- Tersangka Kasus Pelecehan Seksual Anak Ditemukan di Lumajang, Melibatkan Seorang Guru Honorer
- Kecelakaan Bus Ladju di Lumajang Akibat Sopir Meninggal Mendadak, Menabrak Pohon dan Masuk ke Pekarangan Warga
- Dukungan Terhadap Ranupani untuk Menjadi Desa Tangguh Bencana oleh Komisi B DPRD Lumajang
- Sosialisasi Sanitasi Aman di Lumajang: Penekanan pada Pentingnya Penyedotan Tinja Secara Berkala
- Penutupan Musim Tanam 2025 di Gunung Lemongan Lumajang Melalui Do'a Lintas Iman
- Pria di Lumajang Dilaporkan ke Polisi Terkait Dugaan Penipuan Gadai Mobil
- Selokambang: Ruang Pemulihan Alami yang Menjadi Tujuan Wisata Baru
- Warga Sumberwuluh Tingkatkan Kewaspadaan dan Kerja Sama Hadapi Ancaman Tanggul Terkikis oleh Lahar Dingin
- Operasi Pencarian Korban Kecelakaan Laut di Pantai Bambang Berakhir
- Pembentukan Desa Tangguh Bencana di Ranupani oleh BPBD Resmi Dilaksanakan
Chatbots membantu siswa yang merasa kesepian dan ingin bunuh diri dengan kesehatan mental.
Chatbots help lonely, suicidal students with mental health https://dailyai.com/2024/01/chatbots-help-lonely-suicidal-students-with-mental-health/

Keterangan Gambar : Chatbots membantu si
Loneliness and AI Companions: A Solution for Students' Mental Health?
Kesendirian merupakan epidemi global yang semakin banyak orang bergantung pada teman AI untuk mengisi kekosongan teman-teman manusia. Peneliti dari Universitas Stanford menemukan bahwa mahasiswa dapat mendapatkan manfaat kesehatan mental dari percakapan dengan chatbot ini.
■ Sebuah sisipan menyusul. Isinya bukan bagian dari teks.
Local Open Scope R_scope.

Lemma floorR_spec (x : R) : IZR (floorR x) <= x < IZR (floorR x) + 1.
Proof.
  unfold floorR. rewrite minus_IZR.
  destruct (archimed x) as [Hgt Hle]. lra.
Qed.

Lemma floorR_unique (x : R) (n : Z) : IZR n <= x < IZR n + 1 -> floorR x = n.
Proof.
  intros [Hlo Hhi]. destruct (floorR_spec x) as [Flo Fhi].
  assert (H1 : (n < floorR x + 1)%Z).
  { apply lt_IZR. rewrite plus_IZR. simpl. lra. }
  assert (H2 : (floorR x < n + 1)%Z).
  { apply lt_IZR. rewrite plus_IZR. simpl. lra. }
  lia.
Qed.

Lemma floorR_IZR (n : Z) : floorR (IZR n) = n.
Proof. apply floorR_unique. lra. Qed.

Lemma py_round_IZR (n : Z) : py_round (IZR n) = n.
Proof.
  unfold py_round. rewrite floorR_IZR.
  destruct (Rlt_dec (IZR n - IZR n) (1 / 2)) as [_ | Hn]; [reflexivity | lra].
Qed.

(** [round] moves its argument by at most one half. *)
Lemma py_round_nearest (x : R) : Rabs (IZR (py_round x) - x) <= 1 / 2.
Proof.
  unfold py_round. destruct (floorR_spec x) as [Flo Fhi].
  set (f := floorR x) in *.
  destruct (Rlt_dec (x - IZR f) (1 / 2)) as [Hlt | Hge].
  - apply Rabs_le. lra.
  - destruct (Rlt_dec (1 / 2) (x - IZR f)) as [Hgt | Hle].
    + rewrite plus_IZR. apply Rabs_le. simpl. lra.
    + destruct (Z.even f).
      * apply Rabs_le. lra.
      * rewrite plus_IZR. apply Rabs_le. simpl. lra.
Qed.




Lemma expected_score_equal (r : R) : expected_score r r = 1 / 2.
Proof.
  unfold expected_score.
  replace ((r - r) / 400) with 0 by lra.
  rewrite Rpower_O by lra. lra.
Qed.


(** Two equally rated players, the first one winning. *)
Lemma update_elo_equal_win (n : Z) :
  update_elo (IZR n) (IZR n) 1 = ((n + 16)%Z, (n - 16)%Z).
Proof.
  unfold update_elo. rewrite expected_score_equal. unfold K_FACTOR.
  replace (IZR n + 32 * (1 - 1 / 2)) with (IZR (n + 16))
    by (rewrite plus_IZR; simpl; lra).
  replace (IZR n + 32 * (1 - 1 - (1 - 1 / 2))) with (IZR (n - 16))
    by (rewrite minus_IZR; simpl; lra).
  now rewrite !py_round_IZR.
Qed.

Lemma update_elo_equal_loss (n : Z) :
  update_elo (IZR n) (IZR n) 0 = ((n - 16)%Z, (n + 16)%Z).
Proof.
  unfold update_elo. rewrite expected_score_equal. unfold K_FACTOR.
  replace (IZR n + 32 * (0 - 1 / 2)) with (IZR (n - 16))
    by (rewrite minus_IZR; simpl; lra).
  replace (IZR n + 32 * (1 - 0 - (1 - 1 / 2))) with (IZR (n + 16))
    by (rewrite plus_IZR; simpl; lra).
  now rewrite !py_round_IZR.
Qed.


(** The two real-valued new ratings add up to the old sum, whatever the
    outcome. *)
Lemma update_elo_zero_sum_exact (ra rb sa : R) :
  let ea := expected_score ra rb in
  (ra + IZR K_FACTOR * (sa - ea)) + (rb + IZR K_FACTOR * ((1 - sa) - (1 - ea)))
  = ra + rb.
Proof. intros ea. ring. Qed.



(** For the integer ratings the store holds, the two sums differ by -1, 0
    or 1. *)
Lemma update_elo_zero_sum_Z (ra rb : Z) (sa : R) :
  let r := update_elo (IZR ra) (IZR rb) sa in
  (Z.abs (fst r + snd r - (ra + rb)) <= 1)%Z.
Proof.
  intros r. subst r. unfold update_elo. cbn [fst snd].
  set (x := IZR ra + IZR K_FACTOR * (sa - expected_score (IZR ra) (IZR rb))).
  set (y := IZR rb
            + IZR K_FACTOR * (1 - sa - (1 - expected_score (IZR ra) (IZR rb)))).
  assert (Hxy : x + y = IZR (ra + rb)) by (subst x y; rewrite plus_IZR; ring).
  pose proof (py_round_nearest x) as Hx. pose proof (py_round_nearest y) as Hy.
  apply le_IZR. rewrite abs_IZR, minus_IZR, plus_IZR, <- Hxy.
  replace (IZR (py_round x) + IZR (py_round y) - (x + y))
    with ((IZR (py_round x) - x) + (IZR (py_round y) - y)) by ring.
  eapply Rle_trans; [apply Rabs_triang |]. lra.
Qed.

End RatingEngineFacts.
Bukan hal yang mengejutkan bahwa mahasiswa yang terbatas dalam hal keuangan dan harus menavigasi kehidupan kampus dan masa depan yang tidak pasti sering menderita stres atau masalah kesehatan mental. Semakin banyak mahasiswa ini beralih ke Intelligent Social Agents (ISA) untuk menemukan teman yang dapat mendengarkan mereka tanpa menghakimi untuk berbicara mengenai masalah mereka.
Tim peneliti Universitas Stanford ingin mendapatkan wawasan yang lebih baik tentang bagaimana dan mengapa mahasiswa menggunakan ISA dan apa efeknya pada mereka.
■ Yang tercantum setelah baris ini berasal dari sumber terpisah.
(** One round prints one numbered line, and a round that returns has printed
    the summary of convergence last. *)
Lemma round_log (i : Z) (s s1 : locals F) (o1 : list (line F))
    (r1 : result (option (F * F * Z))) :
  body i s = (o1, s1, r1) ->
  round_numbers o1 = [(i + 1)%Z] /\
  forall g v n, r1 = inr (Some (g, v, n)) ->
    n = (i + 1)%Z /\ exists err, last o1 Rule = Converged g v err n.
Proof.
  destruct (look (midpoint s)) as [e | v0] eqn:E.
  - rewrite (body_handler _ _ _ _ _ _ _ _ i s e E).
    destruct (i =? 0)%Z; [| destruct (actual_value s)];
      intros [= <- <- <-]; (split; [reflexivity | discriminate]).
  - destruct (relative_error target_value v0) as [e | err] eqn:Eerr.
    + rewrite (body_division_raises _ _ _ _ _ _ _ _ i s v0 e E Eerr).
      destruct (i =? 0)%Z; intros [= <- <- <-]; (split; [reflexivity | discriminate]).
    + rewrite (body_evaluated _ _ _ _ _ _ _ _ i s v0 err E Eerr).
      destruct (flt err tolerance); intros [= <- <- <-];
        (split; [reflexivity |]); [| discriminate].
      intros g v n [= <- <- <-]. split; [reflexivity |]. now exists err.
Qed.

Lemma rounds_log (n : nat) :
  forall (i : Z) (s s' : locals F) (o : list (line F)) (r : result (option (F * F * Z))),
    for_from n i body s = (o, s', r) ->
    exists k : nat,
      (k <= n)%nat /\ round_numbers o = count_from i k /\
      (r = inr None -> k = n) /\
      forall g v m, r = inr (Some (g, v, m)) ->
        m = (i + Z.of_nat k)%Z /\ exists err, last o Rule = Converged g v err m.
Proof.
  induction n as [| n IH]; intros i s s' o r.
  - simpl. unfold ret. intros [= <- <- <-].
    exists O. split; [lia |]. split; [reflexivity |]. split; [reflexivity | discriminate].
  - rewrite for_from_unfold.
    destruct (body i s) as [[o1 s1] r1] eqn:Ebody.
    destruct (round_log _ _ _ _ _ Ebody) as (Hnum & Hret).
    destruct r1 as [e | [[[g1 v1] m1] |]].
    + intros [= <- <- <-]. exists 1%nat.
      split; [lia |]. split; [exact Hnum |]. split; discriminate.
    + intros [= <- <- <-]. exists 1%nat.
      split; [lia |]. rewrite app_nil_r. split; [exact Hnum |].
      split; [discriminate |].
      intros g v m [= <- <- <-].
      destruct (Hret g1 v1 m1 eq_refl) as (-> & err & Hlast).
      split; [lia |]. now exists err.
    + destruct (for_from n (i + 1)%Z body s1) as [[o2 s2] r2] eqn:Erest.
      intros [= <- <- <-].
      destruct (IH _ _ _ _ _ Erest) as (k & Hk & Hnums & Hnone & Hsome).
      exists (Datatypes.S k). split; [lia |]. split.
      { rewrite round_numbers_app, Hnum, Hnums. reflexivity. }
      split.
      { intros E. now rewrite (Hnone E). }
      intros g v m E. destruct (Hsome g v m E) as (-> & err & Hlast).
      split; [lia |]. exists err.
      destruct o2 as [| l o2]; [discriminate Hlast |].
      rewrite last_app_cons. exact Hlast.
Qed.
Mereka melakukan survei terhadap 1006 pengguna Replika, sebuah ISA yang menggunakan kecerdasan buatan generatif untuk berkomunikasi dengan pengguna melalui teks, suara, augmented, dan antarmuka realitas virtual di platform iPhone dan Android.
Hasil penelitian mengungkapkan bahwa sebagian besar partisipan melaporkan bahwa Replika membantu mereka dengan kesehatan mental mereka, meskipun ada beberapa umpan balik negatif. Beberapa di antaranya melaporkan hasil positif seperti merasa lebih sedikit cemas, merasa didukung secara sosial, serta dapat mengatasi stres dan masalah emosional.
Temuan terbesar dari studi ini adalah bahwa 30 partisipan menyatakan bahwa Replika mencegah mereka melakukan percobaan bunuh diri. Sebagian besar mahasiswa yang berpartisipasi dalam penelitian ini memiliki pendapatan di bawah $20.000 sehingga untuk mereka, teman AI seperti Replika mungkin menjadi satu-satunya pilihan untuk mendapatkan bantuan kesehatan mental.
Meskipun demikian, penelitian ini juga mengingatkan kita bahwa meskipun mesin tampak semakin canggih dalam memberikan dukungan, kehadiran dan percakapan empati dari manusia masih sangat dibutuhkan.
Kemampuan Replika dalam memberikan dukungan emosional kepada mahasiswa ini menjadi sebuah cerminan bagi perubahan sosial yang lebih luas, yakni meningkatnya ketergantungan pada teknologi dalam menghadapi kesendirian dan stres mental di era modern.
Apapun hasilnya, inovasi seperti Replika menunjukkan bahwa peran teknologi dalam memecahkan masalah kesehatan mental tidak bisa diabaikan, namun pada akhirnya, kita harus tetap memperhatikan kesejahteraan emosional manusia di tengah kondisi sosial kini.